Preidler admitted that his blood was drawn by Mark Schmidt, a physician accused of giving blood transfusions to numerous athletes, but denied that he was re-transfused.
According to the Associated Press, the Innsbruck Prosecutor's Office announced that it had charged the 29-year-old with "serious [sports] fraud" in Innsbruck District Court. Pridler, however, still has two weeks to appeal. If convicted, Plydler could be sentenced to six months to five years in prison.
According to APA, prosecutor Thomas Willam announced that Pridler is accused of "regularly blood doping and taking growth hormone, beginning with the Giro d'Italia in the spring of 2017, until his doping confession."
In 2017, Pridler signed with Groupama-FDJ after helping Tom Dumoulin win the Giro d'Italia as part of Team Sunweb; in 2018, he worked for Thibaut Pinot in the Giro, but was eliminated before the final stage after Pinot fell ill.
Preidler then competed in the Tour de Pollogne, where he won his first WorldTour stage and finished sixth overall, and was selected to represent Austria at the World Championships. He finished 36th in the time trial and was eliminated from the road race.
In March, when Operation Adelrath broke out, the UCI imposed a provisional suspension on Pridler and fellow Austrian Stefan Denifle, who admitted involvement in a blood doping scheme. Denifle was suspended for four years and will not be eligible to compete until March 2023.
According to the prosecutor's office, Pridler was contractually obligated to comply with the anti-doping rules set by the UCI and the race organizers because he competed in the UCI Road World Championships in Innsbruck. Failure to comply was a criminal fraud and damages were estimated at 250,000 euros.
Operation Aderlass emerged in late February 2019, when five Nordic ski athletes were arrested before the Nordic Ski World Championships in Seefeld, Austria. One of the athletes was caught performing autotransfusions in his room. The investigation led to the discovery of approximately 40 blood bags in a garage in Eckfurt, Germany, associated with Schmidt.
Schmidt had previously been the team doctor for Gerolsteiner and Milram, and was acquitted of aiding doping after Austrian Bernard Kohl tested positive for EPO in 2008.
Denifle is the only road cyclist banned in the case, but the UCI also imposed a four-year ban on mountain biker Christina Colman-Forstner.

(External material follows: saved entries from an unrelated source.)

(** The "expires" string of the record is the one that [isoformat() + "Z"]
    writes for the time it is parsed to. *)
Definition expires_as_written `{Runtime} (d : dict) : Prop :=
  ∀ v t, d !! "expires" = Some v → expiry_string_to_datetime v = Ok t →
         v = VStr (isoformat t +:+ "Z").

(** The reading of C2 in the specification: whatever record decodes, encoding
    the decoded payload gives the record back. *)
Definition to_dict_undoes_from_dict `{Runtime} : Prop :=
  ∀ (cls : payload_class) (d d' : dict) (s : payload),
    class_from_dict cls d = (d', Ok s) → payload_to_dict s = d.

(** [d] with the entries under [keys] popped. *)
Definition without (keys : list string) (d : dict) : dict :=
  foldr delete d keys.

(** * Stand-ins and sample records to run the model on *)

(** A stand-in for the cryptography, to run the model on: the signature of
    any data is the private key's text, the public key carries the same text
    and the scheme "toy", and the primitive fails the way
    [securesystemslib.keys.verify_signature] does. *)
Module Toy.
Definition serializer : SignedSerializer := λ signed,
  Ok [Byte.x7b; Byte.x7d].

Definition signer (keyid secret : string) : Signer := λ data,
  Ok {| Signature.keyid := keyid; Signature.signature := secret |}.

Definition public_key (keyid scheme secret : string) : dict :=
  {[ "keyid" := VStr keyid; "keytype" := VStr "toy";
     "scheme" := VStr scheme;
     "keyval" := VDict {[ "public" := VStr secret ]} ]}.

Definition verify_signature : Verifier := λ key signature data,
  match key !! "scheme", key !! "keyval", signature !! "sig" with
  | Some scheme, Some (VDict keyval), Some (VStr sig) =>
      if is_str "toy" scheme then
        match keyval !! "public" with
        | Some (VStr public) =>
            if bool_decide (String.length sig = String.length public)
            then Ok (bool_decide (sig = public))
            else Raise CryptoError
        | _ => Raise FormatError
        end
      else Raise UnsupportedAlgorithmError
  | _, _, _ => Raise FormatError
  end.
End Toy.

(** A stand-in for the hash library: one algorithm, whose digest of a content
    is its byte count in two decimal digits. *)
Definition toy_digest : IntegrityRecord.Hasher := λ alg content,
  match alg with
  | VStr "sha256" => Ok (Reference.zero_padded 2 (Z.of_nat (length content)))
  | VStr _ => Raise UnsupportedAlgorithmError
  | _ => Raise FormatError
  end.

The case was alarming for anti-doping in cycling, not only because it was similar in procedure, if not in scale, to the 2006 Operación Puerto case. In Operación Puerto, five times as many athletes were involved as were suspected in Aderlus.
After Operación Puerto, the UCI instituted biological passports as a way to combat blood doping.
However, Denifle, who signed with the CCC team for 2019 before terminating his contract before the start of the season, saw no "red flags" on his biological passport, according to team manager Jim Ochowicz.
A 2018 Danish study showed that while autotransfusions of as little as 135 ml may produce detectable performance gains in athletes, they likely do not trigger further investigation into the value of the Biological Passport.
Researchers are working on more robust methods to detect autotransfusions.